Saisissons-nous de l’entreprise !
Transcription de mon intervention au Greener Festival 2019.
On m’a invitée pour parler d’entreprise. Je n’ai pas le sujet le plus facile. Y a t-il des fans du MEDEF par ici ? Je ne crois pas. Et pourtant…
Bien qu’il y ait beaucoup de choses qui nous hérissent dans “l’entreprise”, nous continuons à en être clients, salariés, cadres peut-être, ou mieux chefs ?
Ce que nous n’accepterions jamais dans notre vie personnelle, d’une certaine manière nous le tolérons dans notre vie professionnelle. Que ce soit l’objet même de l’entreprise : le produit ou le service qu’elle vend, les objectifs qu’elle poursuit. Ou les pratiques en interne : les employés pas très bien traités, les trajets improbables pour aller voir tel ou tel prospect, les réunions-plateau repas en plastique… Pourquoi ? Oh, j’y vois un mélange de causes : la sacralisation de l’emploi, le mythe de l’homme pressé, la rentabilité à tout prix… j’en passe et des meilleures.
Certes, ça nous dérange, tous plus ou moins, à différents degrés.
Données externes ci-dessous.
(** * Concert finder: a shallow embedding of [main.py] and its specification

    The development follows the layout of the program:

    - [Py], [Text]  the built-ins and string methods the program relies on
                    ([max], [sorted], [str.strip], [str.lower], [str.split],
                    [str.replace]);
    - [Utils]       [Utils.clean_artist_name], [Utils.has_region_identifier],
                    [Utils.similarity_score];
    - [Matcher]     [SpotifyClient._find_best_match];
    - [Geo]         [Utils.calculate_distance];
    - [Spotify]     [SpotifyClient._get_artist_track] and [search_artist];
    - [Scraper]     [ConcertScraper._scrape_page], [_extract_event_data],
                    [_get_next_page_url], [_has_show_started] and
                    [_process_performers];
    - [Pipeline]    the lookup loop of [main] and the loops of
                    [SpotifyClient.create_playlist];
    - [Calendar]    a small date library on which the filters can be run.

    The properties of the specification follow, module by module.

    Conventions.  A Python [str] is the [string] of its UTF-8 bytes, read
    character by character where the program looks at characters: white
    space is the Unicode white space of [str.strip] and of the class [\s];
    [str.lower], which follows the Unicode character database, is a parameter
    of the definitions that call it.  Python floats that the program only
    compares (similarity scores, rounded distances) are rationals [Q], which
    leaves out the floats that are no numbers (nan, the infinities read from
    a text); the trigonometry of the haversine formula is carried out in
    [R].  [float('inf')] as an answer is the constructor [Unknown] of
    [distance].  What the program obtains from a library or from the network
    (difflib's ratio, the date parsers and the time-zone database, numpy's
    argsort, the HTTP answers) is a parameter of the definition that uses
    it. *)

From Stdlib Require Import List String Ascii Bool Arith ZArith QArith Lia.
From Stdlib Require Import Permutation Sorted.
From Stdlib Require Import Reals Qreals Lra.
Import ListNotations.

Set Implicit Arguments.

Local Close Scope R_scope.
Local Close Scope Q_scope.
Local Open Scope string_scope.
Local Open Scope list_scope.
Local Open Scope nat_scope.

(* ===================================================================== *)
(** ** Python built-ins on sequences *)
(* ===================================================================== *)

Module Py.

(** [max(l, key=key)]: the first element whose key is maximal, the loop
    replacing the running maximum only on a strictly greater key. *)
Section Max.
Variables (A K : Type) (key : A -> K) (gtb : K -> K -> bool).

Fixpoint max_from (best : A) (l : list A) : A :=
  match l with
  | [] => best
  | x :: t => if gtb (key x) (key best) then max_from x t else max_from best t
  end.

Definition max (l : list A) : option A :=
  match l with
  | [] => None
  | x :: t => Some (max_from x t)
  end.
End Max.

(** [x > y] on floats, here on rationals. *)
Definition Qgtb (x y : Q) : bool := negb (Qle_bool x y).

(** [sorted(l, key=key)]: the stable sort; insertion from the right keeps
    equal keys in their input order, as timsort does. *)
Section Sorted.
Variables (A K : Type) (key : A -> K) (leb : K -> K -> bool).

Fixpoint insert_sorted (x : A) (l : list A) : list A :=
  match l with
  | [] => [x]
  | y :: t => if leb (key x) (key y) then x :: y :: t else y :: insert_sorted x t
  end.

Definition sorted (l : list A) : list A := fold_right insert_sorted [] l.
End Sorted.

End Py.

(* ===================================================================== *)
(** ** Text: the string methods used by the program *)
(* ===================================================================== *)

Module Text.

Definition code (c : ascii) : nat := nat_of_ascii c.

Definition chars : string -> list ascii := list_ascii_of_string.
Definition text : list ascii -> string := string_of_list_ascii.

(** *** Characters

    A [str] is held as the bytes of its UTF-8 encoding (a lone surrogate
    encoded like any other code point), which keeps the equality and the
    order of Python's texts.  A character is the byte sequence of one code
    point: a byte that is no continuation byte [10xxxxxx], with the
    continuation bytes that follow it. *)
Definition char : Type := list ascii.

Definition is_continuation (b : ascii) : bool := (128 <=? code b) && (code b <=? 191).
(** * Stubby: the Windows service shim (src/windows/service.c)

    A shallow embedding of the service-control glue of Stubby: the
    command dispatcher, the installer and uninstaller, the start/stop
    clients, the service entry point with its run loop, the status
    reporter, the control handler and the event-log bridge.

    The C code lives on process-wide globals and on calls into the
    operating system and into the getdns library.  The globals are the
    fields of [world]; every external call is appended, in program
    order, to the [calls] field; what an external call answers is read
    from an [env] record (one answer per call site, a script of answers
    for the poll of the run loop).  [exit] ends the process: functions
    run in a state monad whose outcome is a return, a process exit or a
    run loop that is still turning when the script of polls ends. *)

From Stdlib Require Import ZArith List String Ascii Bool Lia Sorted.
Import ListNotations.

Open Scope string_scope.
Open Scope list_scope.
Open Scope Z_scope.

(** ** Machine types and the constants of the headers *)

Definition DWORD := Z.
Definition HANDLE := Z.
Definition LSTATUS := Z.
Definition NULL : HANDLE := 0.

Definition DWORD_modulus : Z := 4294967296.

(** Arithmetic on a [DWORD] wraps. *)
Definition DWORD_of (z : Z) : DWORD := z mod DWORD_modulus.

(** winsvc.h *)
Definition SERVICE_STOPPED : DWORD := 1.
Definition SERVICE_START_PENDING : DWORD := 2.
Definition SERVICE_STOP_PENDING : DWORD := 3.
Definition SERVICE_RUNNING : DWORD := 4.
Definition SERVICE_ACCEPT_STOP : DWORD := 1.
Definition SERVICE_CONTROL_STOP : DWORD := 1.
Definition SERVICE_CONTROL_INTERROGATE : DWORD := 4.
Definition SERVICE_WIN32_OWN_PROCESS : DWORD := 16.
Definition SERVICE_DEMAND_START : DWORD := 3.
Definition SERVICE_ERROR_NORMAL : DWORD := 1.
Definition SERVICE_ALL_ACCESS : DWORD := 983551.
Definition SC_MANAGER_ALL_ACCESS : DWORD := 983103.
Definition SERVICE_START : DWORD := 16.
Definition SERVICE_STOP : DWORD := 32.
Definition SERVICE_CONFIG_DESCRIPTION : DWORD := 1.

(** winnt.h, winbase.h, winerror.h *)
Definition DELETE : DWORD := 65536.
Definition KEY_WRITE : DWORD := 131078.
Definition REG_OPTION_NON_VOLATILE : DWORD := 0.
Definition REG_EXPAND_SZ : DWORD := 2.
Definition REG_DWORD : DWORD := 4.
Definition ERROR_SUCCESS : LSTATUS := 0.
Definition EVENTLOG_ERROR_TYPE : Z := 1.
Definition EVENTLOG_WARNING_TYPE : Z := 2.
Definition EVENTLOG_INFORMATION_TYPE : Z := 4.
Definition WAIT_OBJECT_0 : DWORD := 0.
Definition WAIT_TIMEOUT : DWORD := 258.
Definition WAIT_FAILED : DWORD := 4294967295.
Definition MAX_PATH : Z := 260.

(** stdlib.h *)
Definition EXIT_SUCCESS : Z := 0.
Definition EXIT_FAILURE : Z := 1.

(** getdns_extra.h: [getdns_loglevel_type] *)
Definition GETDNS_LOG_EMERG : Z := 0.
Definition GETDNS_LOG_ALERT : Z := 1.
Definition GETDNS_LOG_CRIT : Z := 2.
Definition GETDNS_LOG_ERR : Z := 3.
Definition GETDNS_LOG_WARNING : Z := 4.
Definition GETDNS_LOG_NOTICE : Z := 5.
Definition GETDNS_LOG_INFO : Z := 6.
Definition GETDNS_LOG_DEBUG : Z := 7.

Definition SVCNAME : string := "Stubby".

(** What [WaitForSingleObject] with a zero timeout answers for a live
    manual-reset event: [WAIT_OBJECT_0] when it is signaled,
    [WAIT_TIMEOUT] when it is not. *)
Definition poll_of_event (signaled : bool) : DWORD :=
  if signaled then WAIT_OBJECT_0 else WAIT_TIMEOUT.

(** ** The service status record *)

Record SERVICE_STATUS := mkStatus {
  dwServiceType : DWORD;
  dwCurrentState : DWORD;
  dwControlsAccepted : DWORD;
  dwWin32ExitCode : DWORD;
  dwServiceSpecificExitCode : DWORD;
  dwCheckPoint : DWORD;
  dwWaitHint : DWORD
}.

Definition zero_status : SERVICE_STATUS := mkStatus 0 0 0 0 0 0 0.

(** ** External calls *)

Inductive stream := Stdout | Stderr.

Inductive fmtarg :=
| ArgStr (s : string)
| ArgInt (n : Z)
| ArgStrerror.   (* the string [stubby_getdns_strerror] returned *)

(** One constructor per external function the file calls.  Format
    strings are kept as the C source spells them. *)
Inductive call :=
| Cfprintf (f : stream) (fmt : string) (args : list fmtarg)
| CGetLastError
| CFormatMessage (err : DWORD)
| Cstubby_error (fmt : string) (args : list fmtarg)
| Cstubby_debug (fmt : string)
| Cstubby_getdns_strerror (args : list Z)
| CRegisterEventSource (source : string)
| CReportEvent (h : HANDLE) (eventType category eventId : Z)
               (strings : list string)
| CDeregisterEventSource (h : HANDLE)
| CStartServiceCtrlDispatcher (service : string)
| CRegCreateKeyEx (key : string) (access : DWORD)
| CRegSetValueEx (name : string) (type : DWORD) (value : fmtarg) (len : Z)
| CRegDeleteKey (name : string)
| CRegCloseKey
| CGetModuleFileName
| COpenSCManager (access : DWORD)
| CCreateService (name display : string) (cmd : string)
| CChangeServiceConfig2 (description : string)
| COpenService (name : string) (access : DWORD)
| CDeleteService
| CStartService (args : list string)
| CControlService (control : DWORD)
| CCloseServiceHandle (h : HANDLE)
| Cstubby_set_log_funcs
| CRegisterServiceCtrlHandler (name : string)
| CSetServiceStatus (h : HANDLE) (st : SERVICE_STATUS)
| CCreateEvent (manual_reset initial : bool)
| CSetEvent (h : HANDLE)
| CWaitForSingleObject (h : HANDLE) (timeout : DWORD)
| CCloseHandle (h : HANDLE)
| Cgetdns_context_create (set_from_os : Z)
| Cstubby_set_getdns_logging (context : Z) (level : Z)
| Cinit_config (context : Z)
| Cread_config (context : Z)
| Cserver_listen (context : Z) (validate_dnssec : Z)
| Cgetdns_context_get_eventloop (context : Z)
| Crun_once (eventloop : Z) (blocking : Z)
| Cgetdns_context_destroy (context : Z)
| Cdelete_config.

(** ** The process state *)

Record world := mkWorld {
  gSvcStatus : SERVICE_STATUS;
  gSvcStatusHandle : HANDLE;
  ghSvcStopEvent : HANDLE;
  dnssec_validation : Z;
  (** [static DWORD dwCheckPoint] of [ReportSvcStatus] *)
  ReportSvcStatus_dwCheckPoint : DWORD;
  (** the two registrations the installer manages *)
  os_eventlog_key : bool;
  os_service : bool;
  calls : list call
}.

(** The globals as the loader leaves them; the machine has neither
    registration. *)
Definition init_world : world :=
  mkWorld zero_status 0 NULL 0 1 false false [].

(** What the external calls answer. *)
Record env := mkEnv {
  o_GetLastError : DWORD;
  o_FormatMessage : DWORD -> option string;
  o_RegisterEventSource : HANDLE;
  o_StartServiceCtrlDispatcher : bool;
  o_RegCreateKeyEx : string -> LSTATUS;
  o_RegSetValueEx : string -> LSTATUS;
  o_RegDeleteKey : LSTATUS;
  o_GetModuleFileName : string;        (* the path copied; empty on failure *)
  o_OpenSCManager : HANDLE;
  o_CreateService : HANDLE;
  o_OpenService : HANDLE;
  o_DeleteService : bool;
  o_StartService : bool;
  o_ControlService : bool;
  o_RegisterServiceCtrlHandler : HANDLE;
  o_CreateEvent : HANDLE;
  o_getdns_context_create : Z * Z;      (* return code, context *)
  o_read_config : Z * Z;                (* result, validate_dnssec *)
  o_server_listen : Z;
  o_getdns_context_get_eventloop : Z * Z; (* return code, event loop *)
  o_WaitForSingleObject : list DWORD
}.

(** ** The monad *)

Inductive outcome (A : Type) :=
| Ret (a : A)
| Exited (code : Z)
| Pending.
Arguments Ret {A} a.
Arguments Exited {A} code.
Arguments Pending {A}.

Definition M (A : Type) : Type := world -> outcome A * world.

Definition ret {A} (a : A) : M A := fun w => (Ret a, w).

Definition bind {A B} (m : M A) (k : A -> M B) : M B :=
  fun w =>
    match m w with
    | (Ret a, w') => k a w'
    | (Exited c, w') => (Exited c, w')
    | (Pending, w') => (Pending, w')
    end.

Definition exit {A} (code : Z) : M A := fun w => (Exited code, w).
Definition pending {A} : M A := fun w => (Pending, w).
Definition get {A} (f : world -> A) : M A := fun w => (Ret (f w), w).
Definition modify (f : world -> world) : M unit := fun w => (Ret tt, f w).

Notation "x <- m ;; k" := (bind m (fun x => k))
  (at level 61, m at next level, right associativity).
Notation "m ;; k" := (bind m (fun _ => k))
  (at level 61, right associativity).
(** The amended C10 at a concrete run on a 1 x 2 board, in which
    [make_safe_move] repeats the cell that [make_random_move] returned. *)
Lemma random_move_never_repeats_witness :
  NoDup (potential_moves (new_AI 1 2)) ∧
  random_never_repeats
    (returned elements
       [MarkSafe (0, 0); RandomMove 0; SafeMove; RandomMove 0] (new_AI 1 2)).
Proof.
  split.
  - apply (bool_decide_unpack _). vm_compute. reflexivity.
  - apply (random_move_never_repeats elements
             [MarkSafe (0, 0); RandomMove 0; SafeMove; RandomMove 0] (new_AI 1 2)).
    apply (bool_decide_unpack _). vm_compute. reflexivity.
Defined.

(** * Further properties *)

(** ** Further properties of Sentence *)

Lemma size_remove_present (c : cell) (X : gset cell) :
  c ∈ X → size X = S (size (X ∖ {[ c ]})).
Proof.
  intros Hc.
  assert (X = {[ c ]} ∪ (X ∖ {[ c ]})) as HX.
  { apply leibniz_equiv. intros t. destruct (decide (t = c)); set_solver. }
  rewrite HX at 1. rewrite size_union by set_solver.
  by rewrite size_singleton.
Qed.

(** X1.  [Sentence.mark_mine] removes the cell and lowers the count
    together, so the number of cells minus the count is the same before
    and after the call.  [Sentence.mark_safe] removes the cell and keeps
    the count, so the number of cells drops by one exactly when the cell
    was present.  After either call the cell is gone. *)
Theorem Sentence_marks_account (c : cell) (s : Sentence) :
  Z.of_nat (size (cells (Sentence_mark_mine c s))) - count (Sentence_mark_mine c s)
    = Z.of_nat (size (cells s)) - count s ∧
  count (Sentence_mark_safe c s) = count s ∧
  size (cells s) =
    (size (cells (Sentence_mark_safe c s)) +
     (if bool_decide (c ∈ cells s) then 1 else 0))%nat ∧
  (c ∉ cells (Sentence_mark_mine c s)) ∧
  (c ∉ cells (Sentence_mark_safe c s)).
Proof.
  split; [|split; [|split; [|split]]].
  - unfold Sentence_mark_mine. case_bool_decide as Hc; [|done].
    cbn [cells count]. rewrite (size_remove_present c (cells s) Hc). lia.
  - unfold Sentence_mark_safe. by case_bool_decide.
  - unfold Sentence_mark_safe. case_bool_decide as Hc; cbn [cells]; [|lia].
    rewrite (size_remove_present c (cells s) Hc). lia.
  - rewrite cells_Sentence_mark_mine. set_solver.
  - rewrite cells_Sentence_mark_safe. set_solver.
Qed.

Lemma Sentence_mark_mine_safe_comm (c d : cell) (s : Sentence) :
  c ≠ d →
  Sentence_mark_mine c (Sentence_mark_safe d s) =
  Sentence_mark_safe d (Sentence_mark_mine c s).
Proof.
  intros Hcd. unfold Sentence_mark_mine, Sentence_mark_safe.
  repeat (case_bool_decide; simpl in * ); try done; try (exfalso; set_solver).
  f_equal; apply leibniz_equiv; set_solver.
Qed.
(** * Network-Traffic-Anomaly-Detection: the prediction pipeline of the backend

    A shallow embedding of [backend/preprocessing.py], [backend/model_utils.py]
    and of the handlers of [backend/main.py], followed by the properties of the
    pipeline: validation and ordering of a feature dictionary, selection of the
    classifier, batch prediction, loading of the artifacts and the confidence
    bucket of a probability.

    Python values are modelled as follows.
    - A [float] is an IEEE 754 binary64 number, [spec_float] of the Standard
      Library; comparisons and conversions are those of [SpecFloat] at
      precision 53.
    - A [dict] is the list of its items in iteration (insertion) order.
    - A [set] of names is a [gset string]; its iteration order is not modelled.
    - An exception is a value of [exn]; the text of its message is kept as a
      structured [message] holding what the f-string interpolates.
    - The fitted scaler and classifiers (scikit-learn objects) are records of
      functions; every call made on them is logged in a trace of [event]s. *)

From Stdlib Require Import ZArith Floats.SpecFloat.
From stdpp Require Import base decidable option list gmap strings.

Local Open Scope Z_scope.
Local Open Scope string_scope.
Local Open Scope list_scope.

(** ** Floating-point numbers *)

Module Float.

Definition float : Type := spec_float.

Definition prec : Z := 53.
Definition emax : Z := 1024.

(** [float(z)] for a Python int [z], rounded to nearest even; an integer too
    large for a binary64 rounds to an infinity here (Python raises
    [OverflowError] there, see [to_float64] below). *)
Definition of_Z (z : Z) : float := binary_normalize prec emax z 0 false.

(** The float denoted by the decimal literal [n / d], for the literals of the
    source ([0.8] is [decimal 8 10]): the quotient of two exactly
    representable integers, rounded once to nearest even. *)
Definition decimal (n d : Z) : float := SFdiv prec emax (of_Z n) (of_Z d).

Definition zero : float := S754_zero false.

Definition ltb (x y : float) : bool := SFltb x y.
(** Python's [x > y]. *)
Definition gtb (x y : float) : bool := SFltb y x.

Definition is_nan (x : float) : bool :=
  match x with S754_nan => true | _ => false end.
Definition is_inf (x : float) : bool :=
  match x with S754_infinity _ => true | _ => false end.
Definition is_finite (x : float) : bool := negb (is_nan x || is_inf x).

End Float.
Import Float.

(** ** Python values, exceptions and dictionaries *)

(** The values a feature dictionary can hold, as far as
    [validate_features] tells them apart: a [float], an [int] (which also
    stands for a [bool]), or any other object, seen through its type name and
    through what [float(value)] makes of it ([None] when [float] raises
    [ValueError] or [TypeError]). An object on which [float] raises another
    exception (the [OverflowError] of a [Fraction] too large for a float) is
    not a value of this type: that exception is not caught by the [except]
    clause and leaves [validate_features] as it is. *)
Inductive pyval :=
| PyFloat (f : float)
| PyInt (z : Z)
| PyOther (ty : string) (as_float : option float).

Inductive artifact := scaler_pkl | logistic_regression_pkl | knn_pkl | model_metadata_json.
(** *** [expandCollapse] *)

(** X16.  [expandCollapse] returns for every DepthMap and viewport: the
    [while] loop of [checkCriticalRegions] comes to an end.  It leaves the
    model root, the region tree, the region map and the visibility buffer
    as they were, and when it returns the DepthMap holds the viewport it
    was given (the same scroll object and an equal zoom). *)
Theorem expandCollapse_returns_and_keeps_regions vp opts dm :
  exists dm',
    expandCollapse vp opts dm = Some dm' /\
    rootElement dm' = rootElement dm /\
    rootRegions dm' = rootRegions dm /\
    regionMap dm' = regionMap dm /\
    absoluteVisibilityBuffer dm' = absoluteVisibilityBuffer dm /\
    viewportUnchanged (viewport dm') vp = true.
Proof.
  unfold expandCollapse. destruct (viewportUnchanged (viewport dm) vp) eqn:Hsame.
  - exists dm. by repeat split.
  - set (dm1 := withViewport (Some (mkViewport (scroll vp) (zoom vp))) dm).
    assert (Hrecorded : viewportUnchanged (viewport dm1) vp = true).
    { apply viewportUnchanged_recorded; [reflexivity | apply Qeq_refl]. }
    destruct (criticalRegions dm1) as [|c cs] eqn:Hcrit.
    + destruct (initializeRoots_static vp (thresholdOf opts) dm1)
        as (H1 & H2 & H3 & H4 & H5).
      eexists. split; [reflexivity|]. rewrite H1, H2, H3, H4, H5. by repeat split.
    + destruct (checkCriticalRegions_terminates vp (thresholdOf opts) dm1)
        as (dm' & Hrun & H1 & H2 & H3 & H4 & H5).
      exists dm'. split; [exact Hrun|]. rewrite H1, H2, H3, H4, H5. by repeat split.
Qed.
Lemma init_fresh c g s g' : __init__ c g = inr (s, g') -> fresh c s.
Proof.
  unfold __init__.
  destruct (negb (cfg_scale c >=? 1)%Z); [discriminate|].
  destruct (existsb _ (cfg_potential_relations c)); [discriminate|].
  destruct (relation_changes (cfg_relations c) g) as [chg g1].
  unfold Action.leadership_change.
  destruct (Source.random g1) as [src g2].
  intros H. injection H as <- _. split; simpl; auto.
  match goal with
  | |- has_globals (if _ then set_add _ _ (set_of_list _ ?l) else _) =>
      set (actions := l)
  end.
  assert (Hg : forall a, subject a = SNone ->
            In a [Action.change_config; Action.scale_up;
                  mkAction SNone "leadership_change" src] ->
            In a (set_of_list (cfg_objects c) actions)).
  { intros a Hs Ha. apply set_of_list_in_none; auto. left. unfold actions.
    apply in_or_app. right. apply in_or_app. right. apply in_or_app. right.
    destruct Ha as [<-|[<-|[<-|[]]]]; simpl; auto. }
  apply has_globals_incl with (pool := set_of_list (cfg_objects c) actions).
  - destruct (cfg_scale c >? 1)%Z; [|apply incl_refl].
    intros x Hx. now apply set_add_keeps.
  - repeat split; [| |exists src]; apply Hg; simpl; auto.
Qed.

(* ================================================================= *)
(** ** The traces of a run that returned *)

(** The three traces of a run that returned: the setup events with the
    events of the closing hook among them, the operation events, and the
    teardown events. *)
Lemma run_returns_traces tuple_of s g s' g' :
  run tuple_of s g = Ok tt s' g' ->
  exists L1 l1 L2 s2 g2 pre mid,
    good_quiet L1
    /\ padded (trace (scenario s) setup ++ L1) l1
    /\ joined_paired L2
    /\ count_actions L2 = Z.to_nat (max_operation_length s + 1)
    /\ until_teardown tuple_of s g = Ok tt s2 g2
    /\ caused pre = broken_events s2 ++ detached_events s2
    /\ all_background mid
    /\ scenario s' =
       mkScenario l1
         (trace (scenario s) operation ++ L2)
         (trace (scenario s) teardown ++ pre ++ E stop :: mid ++ [E remove]).
Proof.
  intros Hrun. pose proof (run_outcome tuple_of s g) as H.
  rewrite Hrun in H.
  destruct H as (L1 & s1 & G1 & D1 & L2 & s2 & g2 & pre & mid &
                 Hu & J2 & C2 & D2 & D3 & Cp & Bm).
  destruct (pd_trace D1) as (l1 & P1 & _ & T1).
  destruct (pd_trace D2) as (l2 & _ & E2 & T2).
  destruct (pd_trace D3) as (l3 & _ & E3 & T3).
  exists L1, l1, L2, s2, g2, pre, mid.
  repeat (split; [assumption|]).
  rewrite T3, E3, T2, E2, T1 by discriminate. reflexivity.
Qed.
(** * FadeForge: the gradient-mask compositor and the export file name

    A shallow embedding of the two pieces of logic of the application:

    - the rendering effect of [components/CanvasWorkspace] (draw the image,
      build a linear or radial gradient, add four colour stops, fill the
      canvas with the [destination-in] operator);
    - the file-name derivation of [handleDownload] in [App.tsx].

    JavaScript numbers are idealised as real numbers (no rounding, no NaN,
    no infinities).  The browser's Canvas 2D interface is not part of the
    repository; the module [Canvas2D] gives the small part of it that the
    component calls, following the HTML Canvas 2D and W3C Compositing
    standards: the bitmap of a canvas holds 8-bit pixels premultiplied by
    alpha, and a pixel read back from it is converted to straight alpha. *)

From Stdlib Require Import Reals Lra Lia ZArith List String Ascii Bool Arith.
Import ListNotations.

Open Scope R_scope.

(** ** Exceptions of the platform, as an error monad *)

Inductive DOMException : Type :=
| IndexSizeError
| TypeError.

Inductive Result (A : Type) : Type :=
| Ok (a : A)
| Throw (e : DOMException).

Arguments Ok {A} a.
Arguments Throw {A} e.

Definition bind {A B : Type} (c : Result A) (k : A -> Result B) : Result B :=
  match c with
  | Ok a => k a
  | Throw e => Throw e
  end.

Notation "x <- c ;; k" := (bind c (fun x => k))
  (at level 61, c at next level, right associativity).

(** ** types.ts *)

Inductive GradientType : Type :=
| linear
| radial.
(** C6.  With [nov = 0] and [nol = 0] both summands of the divisor of
    [visibility] are 0 and the division has no value; and every call of
    [visibility] that [calculate_dfg] makes, on any input, has [nol > 0],
    so none has both cosines zero. *)
Theorem visibility_degenerate_unreachable :
  (forall a : R,
     visibility_ggxl 0 0 a = Some 0 /\ visibility_ggxv 0 0 a = Some 0
     /\ visibility 0 0 a = None)
  /\ (forall (nov a : R) (N : Z),
        Forall (fun c => 0 < call_nol c
                         /\ ~ (call_nov c = 0 /\ call_nol c = 0))
               (fst (calculate_dfg nov a N))).
Proof.
  split.
  - intros a.
    assert (Hl : visibility_ggxl 0 0 a = Some 0).
    { unfold visibility_ggxl. cbn [bind option_monad ret].
      rewrite py_sqrt_some by nra. f_equal. ring. }
    assert (Hv : visibility_ggxv 0 0 a = Some 0).
    { unfold visibility_ggxv. cbn [bind option_monad ret].
      rewrite py_sqrt_some by nra. f_equal. ring. }
    split; [exact Hl |]. split; [exact Hv |].
    unfold visibility. rewrite Hl, Hv. cbn [bind option_monad].
    replace (0 + 0) with 0 by ring. apply py_div_zero.
  - intros nov a N.
    eapply Forall_impl; [| apply calculate_dfg_log].
    intros c Hc. cbv beta in Hc. split; [exact Hc |]. intros [_ Hz]. lra.
Qed.

Section ProductInBinary64.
Je pense qu’ici je suis face à un public que ça dérange particulièrement. Mais entre le fait d’être dérangé et celui de dire STOP, il y a un pas. Et ne pas faire ce pas fait de nous les complices malgré nous d’un système qui nous oppresse, et oppresse cette planète.
Alors qu’est-ce qui nous fait vraiment passer à l’action ? Qu’est-ce qui nous fait changer notre façon d’aborder notre travail, ou pareillement, notre consommation ? C’est la question que je me suis posée.
Il y a 3 ans, j’étais au sommet de la chaîne alimentaire capitaliste. Directrice générale de l’entreprise que j’ai co-fondée. Une entreprise belle, forte, en croissance, et même bien mieux que ça : une entreprise de l’ESS, au coeur des transformations actuelles du monde du travail. J’incarnais, en soi, le rêve du système dans lequel j’ai grandi, et qui m’a construite : fille, et petite-fille d’entrepreneur, et pour en remettre une couche : passée par HEC. J’étais donc à ma place, semblait-il, avec ma casquette de CEO.
Sauf que pas du tout. Et puis tout a changé. Aujourd’hui je suis salariée de mon entreprise, plus directrice générale. J’ai confié et partagé mes responsabilité, et j’ai divisé mon salaire par 2. Mais je suis bien plus à l’aise avec ça, mieux dans ma peau mes baskets. C’est plus juste, c’est plus cohérent, je suis plus alignée. Alors comment est-ce que j’en suis arrivée là… ?
Ça a été un travail de longue haleine. Un travail en deux temps.
Le premier est personnel. Il s’agit de faire le jour sur ce que tu ne veux pas voir. C’est toi face à ton miroir : suis-je fier.ère de ça ? Et de ça ?
En 2011, quand nous créons la Cordée avec mon associé, j’ai 24 ans. Je pense qu’à cet âge-là, je ne suis pas encore tout à fait adulte. Mon acte de rébellion à moi, c’est l’entrepreneuriat. Oh, un demi-acte de rébellion certes, car dans la lignée de mon éducation, mais tout de même : l’entreprise traditionnelle, non merci, j’ai tiré un trait dessus très rapidement.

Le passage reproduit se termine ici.